My father was handsome. As a young man, he’d been the one the women in church whispered about and fluttered their eyelashes at as they furiously swished their handfans against their faces after service. Years later, women would still stare and tilt their necks high to catch his unusually light brown eyes in spite of the gold band on his ring finger. My primary school class teacher always had some new insight about me she needed to share with him whenever he happened to pick me up from school. To my mother, whom she saw often, she only ever said a tight-lipped, ‘Ego is doing well.’

When he wasn’t my father, he was Chief Dr Chigozie Azubuike, the charismatic CEO of one of the country’s largest trading companies. ‘Leading from the Front: Transforming the Private Sector’, as a business magazine whose cover he’d graced put it. He’d worn a designer suit for that feature, ordered directly from Milan. You could tell from the pictures that the photographer had been enamoured of him; everyone was enamoured of him – this extraordinary man who’d come from absolutely nothing to build a business that stretched the length and breadth of the country. At the soirées he held at our home, he charmed the nation’s most powerful with his disarming smile and swaggering confidence. And then there was my mother, standing beside him, as she’d done from the very beginning, through it all.

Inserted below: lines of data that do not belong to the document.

(* ===== verification/Tallies.v ===== *)
(** The vote tallies of the state: loading them into a hash map, recording the bits of
    an attestation, and writing the map back in a canonical order. *)

From S2P Require Import Prelude Types StateTransition.

(** * Setting bits one at a time *)

(** [votes] with the bits of [bits] added. *)
Definition or_bits (votes bits : list bool) : list bool :=
  imap (λ i v, v || default false (bits !! i)) votes.

Lemma or_bits_length votes bits : length (or_bits votes bits) = length votes.
Proof. apply length_imap. Qed.

Lemma or_bits_lookup votes bits i :
  or_bits votes bits !! i = (λ v, v || default false (bits !! i)) <$> votes !! i.
Proof. apply list_lookup_imap. Qed.

Lemma or_bits_nil votes : or_bits votes [] = votes.
Proof.
  apply list_eq. intros i. rewrite or_bits_lookup. cbn.
  destruct (votes !! i) as [[]|]; done.
Qed.

Lemma or_bits_snoc votes bits b :
  (length bits < length votes)%nat →
  or_bits votes (bits ++ [b]) =
    if b then <[length bits := true]> (or_bits votes bits) else or_bits votes bits.
Proof.
  intros Hlen. apply list_eq. intros i.
  assert (Hi : default false ((bits ++ [b]) !! i) =
               if decide (i = length bits) then b else default false (bits !! i)).
  { case_decide as Hc; [subst; by rewrite list_lookup_middle|].
    destruct (decide (i < length bits)%nat); [by rewrite lookup_app_l|].
    rewrite !lookup_ge_None_2; rewrite ?length_app; cbn; done || lia. }
  rewrite or_bits_lookup, Hi. destruct b; case_decide as Hc; subst.
  - rewrite list_lookup_insert_eq by (by rewrite or_bits_length).
    destruct (lookup_lt_is_Some_2 votes (length bits)) as [v ->]; [done|]. cbn.
    by rewrite orb_true_r.
  - by rewrite list_lookup_insert_ne, or_bits_lookup.
  - rewrite or_bits_lookup, (lookup_ge_None_2 bits); done.
  - by rewrite or_bits_lookup.
Qed.

Lemma or_bits_replicate bits : or_bits (replicate (length bits) false) bits = bits.
Proof.
  apply list_eq. intros i. rewrite or_bits_lookup.
  destruct (decide (i < length bits)%nat) as [Hi|Hi].
  - rewrite lookup_replicate_2 by done.
    destruct (lookup_lt_is_Some_2 bits i) as [b Hb]; [done|]. by rewrite Hb.
  - rewrite !lookup_ge_None_2; rewrite ?length_replicate; done || lia.
Qed.

(** The loop [for (i, voted) in bits.iter().enumerate().filter(..) { set(i) }]. *)
Lemma set_bits_loop (set : list bool → nat * bool → partial (list bool)) votes bits :
  (∀ l i b, (i < length votes)%nat → length l = length votes → set l (i, b) = Return (<[i := true]> l)) →
  (length bits <= length votes)%nat →
  fold_partial set votes (filter (λ '(_, voted), voted = true) (imap pair bits)) =
    Return (or_bits votes bits).
Proof.
  intros Hset. induction bits as [|b bits IH] using rev_ind; intros Hlen.
  { cbn. by rewrite or_bits_nil. }
  rewrite length_app in Hlen. cbn in Hlen.
  rewrite imap_app, filter_app, fold_partial_app, IH, or_bits_snoc by lia. cbn [mbind partial_bind].
  cbn [imap]. rewrite filter_cons, filter_nil. unfold compose. rewrite Nat.add_0_r.
  destruct b; case_decide; try done. cbn. rewrite Hset; [done|lia|apply or_bits_length].
Qed.

Lemma record_votes votes bits :
  (length bits <= length votes)%nat →
  fold_partial (λ votes '(validator_id, _), set_vote votes validator_id) votes
    (filter (λ '(_, voted), voted = true) (imap pair bits)) = Return (or_bits votes bits).
Proof.
  intros Hlen. apply set_bits_loop; [|done]. intros l i b Hi Hl.
  unfold set_vote. by rewrite decide_True by lia.
Qed.

(** * Chunks *)

(** [roots] chunks of [n] bits each, as [process_attestations] slices them. *)
Lemma concat_chunks {A} n (l : list A) m :
  length l = (m * n)%nat →
  concat ((λ i, take n (drop (i * n) l)) <$> seq 0 m) = l.
Proof.
  revert l. induction m as [|m IH]; intros l Hl.
  { cbn in *. by destruct l. }
  cbn [seq fmap list_fmap concat]. rewrite drop_0.
  rewrite <- (take_drop n l) at 2. f_equal.
  rewrite <- (IH (drop n l)) at 1 by (rewrite length_drop; lia).
  rewrite <- fmap_S_seq, <- list_fmap_compose. f_equal. apply list_fmap_ext.
  intros _ i _. unfold compose. by rewrite drop_drop.
Qed.

Lemma length_chunk {A} n (l : list A) m i :
  length l = (m * n)%nat → (i < m)%nat → length (take n (drop (i * n) l)) = n.
Proof. intros Hl Hi. rewrite length_take, length_drop. nia. Qed.

Lemma imap_lookup_fmap {A B} (f : nat → B) (l : list A) :
  imap (λ i _, f i) l = f <$> seq 0 (length l).
Proof.
  apply list_eq. intros i. rewrite list_lookup_imap, list_lookup_fmap.
  destruct (decide (i < length l)%nat).
  - rewrite lookup_seq_lt by done. destruct (lookup_lt_is_Some_2 l i) as [x ->]; done.
  - rewrite !lookup_ge_None_2; rewrite ?length_seq; done || lia.
Qed.

(** * Loading *)

Lemma load_keys (s : State) :
  (imap (λ i root, (root, take (length (st_validators s))
          (drop (i * length (st_validators s)) (st_justifications_validators s))))
     (st_justifications_roots s)).*1 = st_justifications_roots s.
Proof.
  rewrite fmap_imap. apply list_eq. intros i. rewrite list_lookup_imap.
  by destruct (st_justifications_roots s !! i).
Qed.

Lemma load_justifications_lookup (s : State) r v :
  NoDup (st_justifications_roots s) →
  load_justifications s !! r = Some v ↔
  ∃ i, st_justifications_roots s !! i = Some r ∧
       v = take (length (st_validators s))
             (drop (i * length (st_validators s)) (st_justifications_validators s)).
Proof.
  intros Hnd. unfold load_justifications.
  rewrite <- elem_of_list_to_map by (rewrite fmap_reverse, load_keys, reverse_Permutation; done).
  rewrite elem_of_reverse, list_elem_of_lookup. setoid_rewrite list_lookup_imap.
  split.
  - intros (i & Hi). destruct (st_justifications_roots s !! i) eqn:Hr; [|done].
    injection Hi as -> <-. by exists i.
  - intros (i & Hr & ->). exists i. by rewrite Hr.
Qed.

(** * Writing back *)

Section serialize.
Context `{STL : SszTypesLaws} `{HOL : HashOrderLaws}.

(** The roots in canonical order. *)
Definition sorted_roots (J : Justifications) : list H256 :=
  merge_sort h256_le (hash_iter J).*1.

Lemma sorted_roots_Sorted J : Sorted h256_le (sorted_roots J).
Proof. apply Sorted_merge_sort, _. Qed.

Lemma sorted_roots_perm J : sorted_roots J ≡ₚ (hash_iter J).*1.
Proof. apply merge_sort_Permutation. Qed.

Lemma sorted_roots_NoDup J : NoDup (sorted_roots J).
Proof. rewrite sorted_roots_perm. apply NoDup_hash_keys. Qed.

Lemma elem_of_sorted_roots (J : Justifications) (r : H256) : r ∈ sorted_roots J ↔ is_Some (J !! r).
Proof. by rewrite sorted_roots_perm, elem_of_hash_keys. Qed.

(** The canonical order of a set of roots is unique. *)
Lemma sorted_roots_unique (J : Justifications) (roots : list H256) :
  Sorted h256_le roots → NoDup roots → (∀ r, r ∈ roots ↔ is_Some (J !! r)) →
  sorted_roots J = roots.
Proof.
  intros Hs Hnd Hel. eapply (Sorted_unique h256_le); [apply sorted_roots_Sorted|done|].
  apply NoDup_Permutation; [apply sorted_roots_NoDup|done|].
  intros r. by rewrite elem_of_sorted_roots, Hel.
Qed.

Lemma map_partial_lookup (J : Justifications) (roots : list H256) :
  (∀ r, r ∈ roots → is_Some (J !! r)) →
  map_partial (λ root, expect_some (J !! root)) roots =
    Return ((λ r, default [] (J !! r)) <$> roots).
Proof.
  induction roots as [|r roots IH]; intros Hall; [done|]. cbn [map_partial].
  destruct (Hall r) as [v Hv]; [set_solver|]. rewrite Hv. cbn [expect_some mbind partial_bind].
  rewrite IH by set_solver. cbn. by rewrite Hv.
Qed.

Lemma length_concat_uniform {A} (ls : list (list A)) n :
  Forall (λ l, length l = n) ls → length (concat ls) = (length ls * n)%nat.
Proof. induction 1 as [|l ls Hl _ IH]; cbn; [done|]. rewrite length_app, IH. lia. Qed.

(** Cutting a concatenation of equal pieces gives the pieces back. *)
Lemma chunk_concat {A} n (ls : list (list A)) i l :
  Forall (λ l, length l = n) ls → ls !! i = Some l → take n (drop (i * n) (concat ls)) = l.
Proof.
  intros Hall. revert i. induction Hall as [|l' ls Hl' _ IH]; intros [|i] Hi; [done..| |].
  - injection Hi as ->. cbn [concat Nat.mul]. rewrite drop_0. by apply take_app_length'.
  - cbn [concat]. rewrite drop_app_ge by lia. rewrite Hl'.
    replace (S i * n - n)%nat with (i * n)%nat by lia. by apply IH.
Qed.

(** The result of [serialize_justifications]: the roots in order, the votes
    concatenated in the same order. *)
Lemma serialize_justifications_spec (J : Justifications) (n : N) s :
  (∀ r v, J !! r = Some v → len v = n) →
  len (sorted_roots J) <= HISTORICAL_ROOTS_LIMIT →
  n <= VALIDATOR_REGISTRY_LIMIT →
  serialize_justifications J n s =
    Done (set_justifications (sorted_roots J)
            (concat ((λ r, default [] (J !! r)) <$> sorted_roots J)) s) tt.
Proof.
  intros Hlen Hroots Hn. unfold serialize_justifications. fold (sorted_roots J).
  assert (Hin : ∀ r, r ∈ sorted_roots J → is_Some (J !! r)) by (intros r; by rewrite elem_of_sorted_roots).
  set (votes := (λ r, default [] (J !! r)) <$> sorted_roots J).
  assert (Hvotes : length (concat votes) = N.to_nat (len (sorted_roots J) * n)).
  { rewrite (length_concat_uniform _ (N.to_nat n)).
    - unfold votes, len. rewrite length_fmap. lia.
    - apply Forall_fmap, Forall_forall. intros r Hr. cbn.
      destruct (Hin r Hr) as [v Hv]. rewrite Hv. cbn. specialize (Hlen _ _ Hv). unfold len in Hlen. lia. }
  rewrite bitlist_with_capacity_spec, (proj2 (N.leb_le _ _)).
  2:{ unfold JUSTIFICATION_VALIDATORS_LIMIT. by apply N.mul_le_mono. }
  run.
  rewrite map_partial_lookup by done. fold votes. run. rewrite <- Hvotes.
  rewrite set_bits_loop; cycle 1.
  { intros l i b Hi Hl. rewrite length_replicate in Hi, Hl.
    rewrite bitlist_set_spec, (proj2 (N.ltb_lt _ _)) by (unfold len; lia). by rewrite Nat2N.id. }
  { by rewrite length_replicate. }
  run. rewrite or_bits_replicate, variable_list_new_spec, (proj2 (N.leb_le _ _)) by done.
  by run.
Qed.

End serialize.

But when the doors closed behind his guests, the caterers packed away their chafing dishes and the musicians and photographers turned off their expensive equipment, the clouds would gather and the storm would begin. Sometimes it was a shattered lamp or broken vase, other times, a fractured bone or swollen cheek; we were never left unscathed.

Each time, as my mother scrambled, pleaded and cowered to protect us, I would stare emptily at the black-and-white picture that hung in our living room, radiating charm and suave that matched Father’s, the genesis of our predicament – a photo of the man my mother was in love with.

My mother Obianuju Azubuike née Nwaike was in love with a ghost: my great uncle Ikenna who’d disappeared during the Nigerian civil war, and it was for this reason she would end up with my father.

Her meeting my father was fate, or at least that was how my mother described it before her mouth no longer turned up in a smile when she spoke of their marriage. My father was a struggling reporter at a local newspaper, and she was a final year student at the University of Lagos. It was a Sunday in August 1978, eight years since the end of the civil war and eleven years since my mother last saw her uncle, Ikenna.